An unhealthy diet is a major risk factor for a number of chronic diseases including: high blood pressure, diabetes, abnormal blood lipids, overweight/obesity, cardiovascular diseases, and cancer. The WHO estimates that 2.7 million deaths are attributable to a diet low in fruit and vegetable every year. Globally it is estimated to cause about 19% of gastrointestinal cancer, 31% of ischemic heart disease, and 11% of strokes, thus making it one of the leading preventable causes of death worldwide.
Grocery School:
A supermarket, a form of grocery store, is a self-service store offering a wide variety of food and household merchandise, organized into departments. It is larger in size and has a wider selection than a traditional grocery store, also selling items typically found in a convenience store, but is smaller and more limited in the range of merchandise than a hypermarket or big-box store.

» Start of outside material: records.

(** The rules of a list, read with [f] one after the other. *)
Lemma rules_read (f : nat → list byte → result (HeadlessRuleOptions * list byte)) v rules body :
  Forall (λ rule, ∀ j bytes rest, writeRule rule v = Ok bytes →
    f j (bytes ++ rest) = Ok (decoded recover v rule, rest)) rules →
  mapM_idx (λ _ rule, writeRule rule v) 0 rules = Ok body →
  Forall2 (λ b x, b ≠ [] ∧ ∀ j rest, f j (b ++ rest) = Ok (x, rest))
    body (map (decoded recover v) rules).
Proof.
  intros Hf Hbody%mapM_idx_Forall2. induction Hbody as [|r b rules body [j Hw] Hall IH]; cbn [map];
    [constructor|]. apply Forall_cons in Hf as [Hr Hf].
  constructor; [|by apply IH]. split; [by eapply writeRule_nonempty|]. intros j' rest. by apply Hr.
Qed.

Lemma writeRule_read v o : ∀ depth bytes rest,
  rule_fits depth o → writeRule o v = Ok bytes →
  readRule_at depth recover (bytes ++ rest) = Ok (decoded recover v o, rest).
Proof.
  induction o as [ty d mode rules inv IH] using HeadlessRuleOptions_nested_ind.
  intros depth bytes rest Hfit Hw. rewrite readRule_at_step. cbn [writeRule decoded rule_fits] in *.
  assert (Hfit' : if bool_decide (ty = "default"%string) then default_ok d
                  else fits rules ∧ match depth with
                                    | O => rules = []
                                    | S depth => Forall (rule_fits depth) rules
                                    end) by (by destruct depth).
  clear Hfit. case_bool_decide as Hty.
  - destruct (writeDefaultRule_read v d bytes rest Hfit' Hw) as (body & -> & Hr).
    rewrite <- app_comm_cons, read_byte_z2b by lia. cbn [mbind result_bind].
    change (0 =? 0) with true. cbv iota. rewrite Hr. by subst ty.
  - case_bool_decide as Hl; [|done]. destruct Hfit' as [Hf Hsub].
    assert (∃ modeByte body, (mode = "and"%string ∧ modeByte = 0 ∨ mode = "or"%string ∧ modeByte = 1) ∧
      mapM_idx (λ _ rule, writeRule rule v) 0 rules = Ok body ∧
      bytes = z2b 1 :: z2b modeByte :: write_len rules ++ concat body ++ [z2b (if inv then 1 else 0)])
      as (modeByte & body & Hmode & Hbody & ->).
    { repeat case_bool_decide; [| |done]; go_inv; eexists _, _; split_and!; try done; auto. }
    rewrite <- !app_comm_cons, read_byte_z2b by lia. cbn [mbind result_bind].
    change (1 =? 0) with false. change (1 =? 1) with true. cbv iota.
    rewrite read_byte_z2b by lia. cbn [mbind result_bind].
    assert ((if modeByte =? 0 then Ok "and"%string else if modeByte =? 1 then Ok "or"%string
             else Err (ENew ("unknown logical mode: " +:+ pretty modeByte)%string)) = Ok mode) as ->
      by (by destruct Hmode as [[-> ->]|[-> ->]]).
    cbn [mbind result_bind]. rewrite <- !app_assoc, ReadUvarint_len by done. cbn [mbind result_bind].
    rewrite <- (length_map (decoded recover v) rules).
    match goal with |- context [read_times ?f _ _] => set (g := f) end.
    rewrite read_times_Forall2.
    + cbn [mbind result_bind app]. subst ty. by destruct inv.
    + apply (rules_read g v); [|done]. subst g. destruct depth as [|depth]; [by subst|].
      apply Forall_forall. intros r Hr j b rest' Hwr.
      rewrite Forall_forall in IH, Hsub. by rewrite (IH r Hr depth b rest' (Hsub r Hr) Hwr).
Qed.

End RoundTrip.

The supermarket typically comprises meat, fresh produce, dairy, and baked goods departments, along with shelf space reserved for canned and packaged goods as well as for various non-food items such as household cleaners, pharmacy products and pet supplies. Most supermarkets also sell a variety of other household products that are consumed regularly, such as alcohol (where permitted), medicine, and clothes, and some stores sell a much wider range of non-food products.
The traditional suburban supermarket often presents elaborate in-store displays of products. The stores are usually part of corporate chains that own or control (sometimes by franchise) other supermarkets located nearby—even transnationally—thus increasing opportunities for economies of scale. Supermarkets typically are supplied by the distribution centres of their parent companies, usually in the largest city in the province.
Supermarkets usually offer products at low prices by reducing their economic margins. Certain products (typically staple foods such as bread, milk and sugar) are occasionally sold as loss leaders, that is, with negative profit margins. To maintain a profit, supermarkets attempt to make up for the lower margins by a higher overall volume of sales, and with the sale of higher-margin items. At present, many supermarket chains are attempting to further reduce labor costs by shifting to self-service check-out machines, where a single employee can oversee a group of four or five machines at once, assisting multiple customers at a time.
A larger full-service supermarket combined with a department store is sometimes known as a hypermarket. Other services offered at some supermarkets may include those of banks, cafés, childcare centres/creches, photo processing, video rentals, pharmacies and/or petrol stations.
Whilst branding and store advertising will differ from company to company, the layout of a supermarket remains virtually unchanged. Although big companies spend time giving consumers a pleasant shopping experience, the design of a supermarket is directly connected to the in-store marketing that supermarkets must conduct in order to get shoppers to spend more money whilst there.
Every facet of the store is mapped out and attention is paid to color, wording and even surface texture. The overall layout of a supermarket is a visual merchandising project that plays a major role in retailing. Stores can creatively use a layout to alter customers’ perceptions of the atmosphere. Alternatively, they can enhance the store’s atmospherics through visual communications (signs and graphics), lighting, colors, and even scents. For example, to give a sense of the supermarket being healthy, fresh produce is deliberately located at the front of the store.